When people with celiac disease eat foods or use products containing gluten, their immune system responds by damaging the small intestine. The tiny, fingerlike protrusions lining the small intestine are damaged or destroyed. Called villi, they normally allow nutrients from food to be absorbed into the bloodstream. Without healthy villi, a person becomes malnourished, regardless of the quantity of food eaten.
Because the body’s own immune system causes the damage, celiac disease is considered an autoimmune disorder. However, it is also classified as a disease of malabsorption because nutrients are not absorbed. Celiac disease is also known as celiac sprue, nontropical sprue, and gluten-sensitive enteropathy. Celiac disease is a genetic disease, meaning it runs in families. Sometimes the disease is triggered—or becomes active for the first time—after surgery, pregnancy, childbirth, viral infection, or severe emotional stress.
Celiac and similar ailments are the reason why there is a new emphasis on gluten-free baked goods. Recently, the gluten-free movement was aided by the most esteemed culinary school in North America.
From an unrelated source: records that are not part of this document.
(* ===== verification/LimitsProps.v ===== *)
(** * xlimits, shaper: the limits hold *)
From stdpp Require Import relations.
From S2P Require Import Prelude Text XError Limits.

Local Open Scope Z_scope.

(** ** Counting entries of a map *)
Section count.
Context {A : Type} (P : A → Prop) `{!∀ x, Decision (P x)}.
Definition count (t : gmap nat A) : Z := Z.of_nat (size (filter (λ kv : nat * A, P kv.2) t)).
Definition ind (o : option A) : Z := match o with Some x => if decide (P x) then 1 else 0 | None => 0 end.

Lemma count_fresh t g x : t !! g = None → count (<[g := x]> t) = count t + ind (Some x).
Proof.
  intros Hg. unfold count. cbn [ind]. destruct (decide (P x)).
  - rewrite map_filter_insert_True by done. rewrite map_size_insert_None; [lia|]. apply map_lookup_filter_None. by left.
  - rewrite map_filter_insert_False by done. rewrite delete_id by done. lia.
Qed.
Lemma count_delete t g : count (delete g t) = count t - ind (t !! g).
Proof.
  destruct (t !! g) as [x|] eqn:E; [|rewrite delete_id by done; cbn; lia].
  assert (count (<[g := x]> (delete g t)) = count (delete g t) + ind (Some x)) as Hc by (apply count_fresh; apply lookup_delete_eq).
  rewrite insert_delete_id in Hc by done. lia.
Qed.
Lemma count_replace t g x : count (<[g := x]> t) = count t - ind (t !! g) + ind (Some x).
Proof. rewrite <-insert_delete_eq, count_fresh by apply lookup_delete_eq. by rewrite count_delete. Qed.
Lemma ind_range o : 0 ≤ ind o ≤ 1.
Proof. destruct o as [x|]; cbn; [case_decide|]; lia. Qed.
Lemma count_nonneg t : 0 ≤ count t.
Proof. unfold count. lia. Qed.
Lemma count_empty : count ∅ = 0.
Proof. unfold count. by rewrite map_filter_empty, map_size_empty. Qed.
Lemma count_zero t : (∀ g x, t !! g = Some x → ¬ P x) → count t = 0.
Proof.
  intros Hz. unfold count. assert (filter (λ kv : nat * A, P kv.2) t = ∅) as ->; [|done].
  apply map_empty. intros g. apply map_lookup_filter_None. right. intros x Hx. by eapply Hz.
Qed.
Lemma count_pos t g x : t !! g = Some x → P x → 0 < count t.
Proof.
  intros Hg Hx. pose proof (count_delete t g) as Hc. rewrite Hg in Hc. cbn [ind] in Hc. rewrite decide_True in Hc by done.
  pose proof (count_nonneg (delete g t)). lia.
Qed.
End count.

Module BlockerProps.
Import Blocker.
Section blocker.
Context {S : Type} `{!Semaphore S}.
Implicit Types (s : @Blocker S) (t : gmap nat phase) (id : bytes).

Definition ph_id (ph : phase) : bytes := match ph with Waiting id _ | Failed id _ | Holding id _ | Released id _ => id end.
Definition ph_ptr (ph : phase) : nat := match ph with Waiting _ p | Failed _ p | Holding _ p | Released _ p => p end.
(** The goroutines that use a name, and those that hold one of its places. *)
Definition uses id (ph : phase) : Prop := ph_id ph = id.
Definition holds id (ph : phase) : Prop := match ph with Holding id' _ => id' = id | _ => False end.
#[global] Instance uses_dec id ph : Decision (uses id ph).
Proof. unfold uses. apply _. Defined.
#[global] Instance holds_dec id ph : Decision (holds id ph).
Proof. destruct ph; cbn; apply _. Defined.

(** The consumer of a name counts the goroutines that use it; its semaphore counts the
    holders. *)
Definition consumer_ok (max : Z) t id (c : @consumer S) : Prop :=
  usage c = count (uses id) t ∧ 0 < usage c ∧ held (limit c) = count (holds id) t ∧
  sem_cap (limit c) = max ∧ held (limit c) ≤ Z.max 0 max.

Record inv (max : Z) (st : @Blocker S * gmap nat phase) : Prop := mkInv {
  inv_max : maxConn st.1 = max;
  inv_ptr : ∀ g ph, st.2 !! g = Some ph → consumers st.1 !! ph_id ph = Some (ph_ptr ph);
  inv_con : ∀ id p, consumers st.1 !! id = Some p → (p < fresh st.1)%nat ∧ ∃ c, heap st.1 !! p = Some c ∧ consumer_ok max st.2 id c;
  inv_inj : ∀ id1 id2 p, consumers st.1 !! id1 = Some p → consumers st.1 !! id2 = Some p → id1 = id2 }.

Lemma inv_new max : inv max (NewBlocker max, ∅).
Proof. split; cbn; [done|..]; intros *; by rewrite lookup_empty. Qed.

(** A name without consumer has no goroutines. *)
Lemma no_consumer max s t id : inv max (s, t) → consumers s !! id = None → count (uses id) t = 0 ∧ count (holds id) t = 0.
Proof.
  intros Hi Hn. assert (∀ g x, t !! g = Some x → ¬ uses id x) as H.
  { intros g x Hg Hu. apply (inv_ptr _ _ Hi) in Hg. cbn in Hg. rewrite Hu in Hg. congruence. }
  split; apply count_zero; [done|]. intros g x Hg Hh. apply (H g x Hg). by destruct x.
Qed.

(** Other names are not affected by what happens to a goroutine of [id]. *)
Lemma count_other (P : bytes → phase → Prop) `{!∀ id ph, Decision (P id ph)} t g id id' (o : option phase) :
  (∀ i ph, P i ph → ph_id ph = i) → id' ≠ id →
  (∀ ph, t !! g = Some ph → ph_id ph = id) → (∀ ph, o = Some ph → ph_id ph = id) →
  count (P id') (match o with Some ph => <[g := ph]> t | None => delete g t end) = count (P id') t.
Proof.
  intros HP Hne Hold Hnew. assert (∀ o', (∀ ph, o' = Some ph → ph_id ph = id) → ind (P id') o' = 0) as H0.
  { intros [ph|] Ho; [|done]. cbn. rewrite decide_False; [done|]. intros Hp%HP. apply Hne. rewrite <-Hp. by apply Ho. }
  destruct o as [ph|]; rewrite ?count_replace, ?count_delete, (H0 (t !! g)) by done; [rewrite H0 by done|]; lia.
Qed.

Lemma uses_id i ph : uses i ph → ph_id ph = i.
Proof. done. Qed.
Lemma holds_id i ph : holds i ph → ph_id ph = i.
Proof. by destruct ph. Qed.

(** The invariant after a step of a goroutine of [id] that replaced the consumer at [p]. *)
Lemma inv_update max s t g id p c' (o : option phase) :
  inv max (s, t) → consumers s !! id = Some p →
  (∀ ph, t !! g = Some ph → ph_id ph = id) → (∀ ph, o = Some ph → ph_id ph = id ∧ ph_ptr ph = p) →
  let t' := match o with Some ph => <[g := ph]> t | None => delete g t end in
  consumer_ok max t' id c' → inv max (setConsumer p c' s, t').
Proof.
  intros Hi Hp Hold Hnew t' Hok. split; cbn [fst snd setConsumer maxConn consumers heap fresh].
  - apply (inv_max _ _ Hi).
  - intros g' ph Hg'. unfold t' in Hg'. destruct (decide (g' = g)) as [->|Hne].
    + destruct o as [ph'|]; [rewrite lookup_insert_eq in Hg'; injection Hg' as <-; by destruct (Hnew ph' eq_refl) as [-> ->]|].
      by rewrite lookup_delete_eq in Hg'.
    + destruct o; rewrite ?lookup_insert_ne, ?lookup_delete_ne in Hg' by done; by apply (inv_ptr _ _ Hi) in Hg'.
  - intros id' p' Hp'. destruct (inv_con _ _ Hi id' p' Hp') as (Hf & c & Hc & Hcok). cbn [fst snd] in *. split; [done|].
    destruct (decide (id' = id)) as [->|Hne].
    + assert (p' = p) as -> by congruence. exists c'. by rewrite lookup_insert_eq.
    + assert (p' ≠ p) as Hpne by (intros ->; apply Hne; by eapply (inv_inj _ _ Hi)). exists c. rewrite lookup_insert_ne by done.
      split; [done|]. unfold consumer_ok, t' in *.
      rewrite (count_other uses t g id id' o uses_id), (count_other holds t g id id' o holds_id); try done; intros ph Hph; by apply Hnew.
  - apply (inv_inj _ _ Hi).
Qed.

(** The invariant after the last goroutine of [id] has gone. *)
Lemma inv_remove max s t g id p c' :
  inv max (s, t) → consumers s !! id = Some p → (∀ ph, t !! g = Some ph → ph_id ph = id) → count (uses id) (delete g t) = 0 →
  inv max (mkBlocker (maxConn s) (delete id (consumers s)) (<[p := c']> (heap s)) (fresh s), delete g t).
Proof.
  intros Hi Hp Hold H0. split; cbn [fst snd maxConn consumers heap fresh].
  - apply (inv_max _ _ Hi).
  - intros g' ph Hph. apply lookup_delete_Some in Hph as Hph'. destruct Hph' as [_ Hc]. apply (inv_ptr _ _ Hi) in Hc. cbn in Hc.
    rewrite lookup_delete_ne; [done|]. intros Heq. pose proof (count_pos (uses id) (delete g t) g' ph Hph (eq_sym Heq)). lia.
  - intros id' p' [Hne Hp']%lookup_delete_Some. destruct (inv_con _ _ Hi id' p' Hp') as (Hf & c & Hc & Hok). split; [done|].
    cbn [fst snd] in *. exists c. rewrite lookup_insert_ne by (intros ->; apply Hne; by eapply (inv_inj _ _ Hi)). split; [done|].
    unfold consumer_ok in *.
    by rewrite (count_other uses t g id id' None uses_id), (count_other holds t g id id' None holds_id) by done.
  - intros id1 id2 p' [_ H1]%lookup_delete_Some [_ H2]%lookup_delete_Some. exact (inv_inj _ _ Hi id1 id2 p' H1 H2).
Qed.

(** The counts of a name when one of its goroutines moves from [o] to [o']. *)
Lemma counts_move t g id (o' : option phase) :
  let t' := match o' with Some ph => <[g := ph]> t | None => delete g t end in
  count (uses id) t' = count (uses id) t - ind (uses id) (t !! g) + ind (uses id) o' ∧
  count (holds id) t' = count (holds id) t - ind (holds id) (t !! g) + ind (holds id) o'.
Proof. destruct o' as [ph|]; cbn zeta; rewrite ?count_replace, ?count_delete; split; cbn; lia. Qed.

Lemma ind_uses id ph : ph_id ph = id → ind (uses id) (Some ph) = 1.
Proof. intros H. cbn. by rewrite decide_True. Qed.
Lemma ind_holds id ph : ph_id ph = id → ind (holds id) (Some ph) = match ph with Holding _ _ => 1 | _ => 0 end.
Proof. intros H. cbn. destruct ph; cbn in *; (rewrite decide_True by done; done) || (by rewrite decide_False by tauto). Qed.

Lemma put_inv max s t g id p s' ph :
  inv max (s, t) → t !! g = Some ph → ph_id ph = id → ph_ptr ph = p → ¬ holds id ph → put id s = Some s' → inv max (s', delete g t).
Proof.
  intros Hi Hg Hid Hptr Hnh. pose proof (inv_ptr _ _ Hi g ph Hg) as Hp. cbn [fst] in Hp. rewrite Hid, Hptr in Hp.
  destruct (inv_con _ _ Hi id p Hp) as (Hf & c & Hc & (Hu & Hpos & Hh & Hcap & Hlim)). cbn [fst snd] in *.
  assert (∀ ph', t !! g = Some ph' → ph_id ph' = id) as Hold by (intros ph'; rewrite Hg; intros [= <-]; done).
  destruct (counts_move t g id None) as [Mu Mh]. rewrite Hg, ind_uses in Mu by done. rewrite Hg, ind_holds in Mh by done.
  assert (match ph with Holding _ _ => 1 | _ => 0 end = 0) as Hz by (by destruct ph). rewrite Hz in Mh. cbn [ind] in Mu, Mh.
  unfold put. rewrite Hp, Hc. cbn [mbind option_bind]. intros [= <-]. destruct (usage c - 1 =? 0) eqn:E.
  - apply Z.eqb_eq in E. apply inv_remove; try done. lia.
  - apply Z.eqb_neq in E. apply (inv_update max s t g id p _ None); try done. split; cbn [usage limit]; [lia|]. split; [lia|]. split; [lia|done].
Qed.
The Culinary Institution of America in Hyde Park, New York has used its considerable gastronomic knowledge to help those who suffer from gluten intolerance. Richard J. Coppedge Jr. is a professor of baking and pastry arts at the CIA and a Certified Master Baker. He is also the author of Gluten-Free Baking with The Culinary Institute of America (Adams Media, Avon, MA).
Gluten-Free Baking is more than just a cookbook, it is a guide to understanding alternative baking procedures. It is written for people with at least a casual understanding of the baking arts so it would be necessary for novice to do a quick crash course in baking elementals before tackling Coppedge’s opus. Within the pages you will find baked goods that many celiac sufferers had written off for good like molten chocolate cake, ham and cheese scones, and even soft pretzels.
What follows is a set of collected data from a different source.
(* ===== verification/Auth.v ===== *)
(** * auth: issuing and checking tokens

    Models [src/auth]: [jwt.go] (the checker that takes the key from a store), [master.go]
    (the issuer) and [userid.go].  The token library is a class: signing, and
    parsing with a callback that chooses the key, with the two things its
    documentation promises.  The key store of a checker is any function from key ids to
    keys; the properties use the one of [rsakeeper.go]. *)
From S2P Require Import Prelude Text XError Entitlements Keys.
Import RSA.

Local Open Scope Z_scope.

Definition jwtSigningMethod : bytes := txt "RS256".
Definition jwtKeyID : bytes := txt "kid".

(** [StringList.Has] *)
Fixpoint Has (l : list bytes) (entry : bytes) : bool :=
  match l with
  | [] => false
  | e :: l => if bool_decide (e = entry) then true else Has l entry
  end.

(** Errors of the package: its own, one with a text and the errors it wraps, one of
    another package. *)
Inductive autherror := ErrInvalidToken | Errorf (text : bytes) (wrapped : list autherror) | Foreign (err : goerror).
(** [errors.Is(err, ErrInvalidToken)] *)
Fixpoint isInvalidToken (err : autherror) : bool :=
  match err with
  | ErrInvalidToken => true
  | Errorf _ l => existsb isInvalidToken l
  | Foreign _ => false
  end.

(** A token as the library gives it to its callers. *)
Record Token := mkToken { Header : gmap bytes any; Alg : bytes; Valid : bool }.

(** Header values that JSON brings back as they were. *)
Definition isText (v : any) : Prop := match v with AString _ => True | _ => False end.

(** dgrijalva/jwt-go over RSA keys.  [now] is the time of the check; [Public] is the public
    part of a private key. *)
Class JWT `{!KeyFormat} := {
  Claims : Type;
  claimsValid : Z → Claims → Prop;
  Public : RSAPrivateKey → PublicKey;
  registered : bytes → bool;                                   (** [GetSigningMethod] is not nil *)
  NewHeader : bytes → gmap bytes any;                           (** header of [NewWithClaims] *)
  SignedString : Token → Claims → RSAPrivateKey → bytes + goerror;
  ParseWithClaims : Z → bytes → (Token → PublicKey + autherror) → option Token * option Claims * option autherror;
  (** header, algorithm and claims that a text carries, signed or not *)
  Unverified : bytes → option (gmap bytes any * bytes * Claims);
  (** the signature of a text is right for the key under an algorithm *)
  Verified : bytes → bytes → PublicKey → Prop;
  (** Parsing without an error means that the callback gave a key for what the text
      carries, that the signature is right for it and that the claims are valid now. *)
  parse_sound now s kf tok c : ParseWithClaims now s kf = (tok, c, None) →
    ∃ t k cl, tok = Some t ∧ c = Some cl ∧ Unverified s = Some (Header t, Alg t, cl) ∧
              kf (mkToken (Header t) (Alg t) false) = inl k ∧ Verified (Alg t) s k ∧ claimsValid now cl;
  (** The header of a new token names its type and algorithm. *)
  header_texts alg : map_Forall (λ _ v, isText v) (NewHeader alg);
  (** A token with texts in its header that was signed parses: to the claims when the callback gives the public
      part of the key and they are valid; it is an error when the callback fails. *)
  parse_signed now s kf t cl priv : map_Forall (λ _ v, isText v) (Header t) → SignedString t cl priv = inl s →
    (kf (mkToken (Header t) (Alg t) false) = inl (Public priv) → claimsValid now cl →
     ParseWithClaims now s kf = (Some (mkToken (Header t) (Alg t) true), Some cl, None)) ∧
    (∀ e, kf (mkToken (Header t) (Alg t) false) = inr e →
     ∃ tok c e', ParseWithClaims now s kf = (tok, c, Some e')) }.

(** ** jwt.go *)
Section checker.
Context `{!KeyFormat, !UUID, !JWT}.

(** [GetKey] of the interface [KeyStore] *)
Definition KeyStore : Type := uuid → PublicKey + goerror.
Record JWTChecker := mkChecker { keys : KeyStore; method : bytes }.

(** [KeyStoreWrapper.GetKey] *)
Definition KeyStoreWrapper_GetKey (Fn : KeyStore) (keyUUID : uuid) : PublicKey + goerror := Fn keyUUID.

Definition NewJWTChecker (keyKeeper : KeyStore) : go autherror JWTChecker :=
  if negb (registered jwtSigningMethod) then Err (Errorf (txt "signing method is not supported: " ++ jwtSigningMethod) [])
  else Ok (mkChecker keyKeeper jwtSigningMethod).

Definition keyHelper (instance : JWTChecker) (token : Token) : PublicKey + autherror :=
  match Header token !! jwtKeyID with
  | None => inr ErrInvalidToken
  | Some (AString keyID) =>
      match UParse keyID with
      | None => inr ErrInvalidToken
      | Some keyUUID =>
          match keys instance keyUUID with
          | inr err => inr (Foreign err)
          | inl key => inl key
          end
      end
  | Some _ => inr (Errorf (txt ": got unexpected key value instead of string") [ErrInvalidToken])
  end.

(** What [claims] points to afterwards, and the result; reading a nil token panics. *)
Definition Parse (instance : JWTChecker) (now : Z) (tokenString : bytes) : option Claims * go autherror unit :=
  let '(token, claims, err) := ParseWithClaims now tokenString (keyHelper instance) in
  (claims,
   match err with
   | Some err => Err (Errorf (txt ": ") [ErrInvalidToken; err])
   | None =>
       match token with
       | None => Panic
       | Some token =>
           if negb (Valid token) then Err ErrInvalidToken
           else if negb (bool_decide (Alg token = method instance))
                then Err (Errorf (txt ": invalid signing method: " ++ Alg token) [ErrInvalidToken])
           else Ok tt
       end
   end).

(** ** master.go *)
Record JWTMaster := mkMaster { keyID : option uuid; private : RSAPrivateKey; mmethod : bytes }.

(** [newRandom] and [generate] are what [uuid.NewRandom] and [xcrypto.GenerateKey] return. *)
Definition NewJWTMaster (priv : option RSAPrivateKey) (privateId : option uuid)
    (newRandom : uuid + goerror) (generate : RSAPrivateKey + goerror) : go autherror JWTMaster :=
  '(priv, privateId) ← match priv with
    | None =>
        if bool_decide (privateId ≠ None) then Err (Errorf (txt "privateId must be nil when private is nil") [])
        else match newRandom with
        | inr err => Err (Foreign err)
        | inl vPrivateId =>
            match generate with
            | inr err => Err (Errorf (txt "can't generate JWT key pair: ") [Foreign err])
            | inl priv => Ok (priv, Some vPrivateId)
            end
        end
    | Some priv =>
        if bool_decide (privateId = None) then Err (Errorf (txt "privateId must be set when private is set") [])
        else Ok (priv, privateId)
    end;
  if negb (registered jwtSigningMethod) then Err (Errorf (txt "signing method is not supported: " ++ jwtSigningMethod) [])
  else Ok (mkMaster privateId priv jwtSigningMethod).

(** In JSON a key id is its text, and a nil pointer is null. *)
Definition kidValue (id : option uuid) : any := match id with Some u => AString (UString u) | None => ANil end.

Definition Master_Token (instance : JWTMaster) (claims : Claims) : go autherror bytes :=
  let token := mkToken (<[jwtKeyID := kidValue (keyID instance)]> (NewHeader (mmethod instance))) (mmethod instance) false in
  match SignedString token claims (private instance) with
  | inr err => Err (Errorf (txt "can't sign token: ") [Foreign err])
  | inl signedToken => Ok signedToken
  end.

Definition Master_Parse (instance : JWTMaster) (now : Z) (tokenString : bytes) : option Claims * go autherror unit :=
  let '(token, claims, err) := ParseWithClaims now tokenString (λ _, inl (Public (private instance))) in
  (claims,
   match err, token with
   | None, Some token =>
       if negb (Valid token) then Err (Errorf (txt "token is not valid") [])
       else if negb (bool_decide (Alg token = mmethod instance)) then Err (Errorf (txt "invalid signine method: " ++ Alg token) [])
       else Ok tt
   | Some err, _ => Err (Errorf (txt "invalid token: ") [err])
   | None, None => Err (Errorf (txt "invalid token: ") [])
   end).
End checker.

(** ** userid.go *)

(** [FindStringSubmatch] of [userIDRegexp]: the part up to the first slash, the part up to
    the second, and the rest, in which the dot does not match a line feed. *)
Definition userIDMatch (v : bytes) : option (bytes * bytes * bytes) :=
  '(project, v) ← cutAt 47 v;
  '(auth, userID) ← cutAt 47 v;
  if containsByte 10 userID then None else Some (project, auth, userID).
Definition ParseUserID (v : bytes) : go autherror (bytes * bytes * bytes) :=
  match userIDMatch v with
  | None => Err (Errorf (txt "invalid user id format") [])
  | Some m => Ok m
  end.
The secret to Coppedge’s magic are his five flour blends which are specially formulated to mimic gluten-full flours. Flour blend #1 mimics cake flour and consists of white rice flour, potato starch, and tapioca starch. Blends 2, 3, and 4 are more like all purpose flour with variations designed for different applications while #5 is the “strongest” blend which is high in protein not unlike bread flour. Many of the advanced recipes actually use more than one of blends. All five blends use white rice flour as their base and then other ingredients like guar gum (blend #3), brown rice flour (#2), and whey powder (#5) are added.
Gluten-Free Baking is perfect for anyone who has a gluten sensitive family member. This book has been endorsed and celebrated by pioneers in the gluten-free movement like George Chookazian, founder of Foods by George and Bob Levy of Bob & Ruth’s Gluten-free Dining & Travel Club. Dr. Peter H. R. Green, a professor of Clinical Medicine at Columbia University says, “Chef Coppedge has made it easy for those who need to maintain such a diet. With recipes ranging from sweet to savory, this book is essential for anyone who wants to live a gluten-free lifestyle.”
Editor’s note: a new book for celiac sufferers has just been relased that may be of interest as well. It is The G-Free Diet: A Gluten Survival Guide by Elizabeth Hasselbeck wife of NFL quarterback Tim Hesselbeck.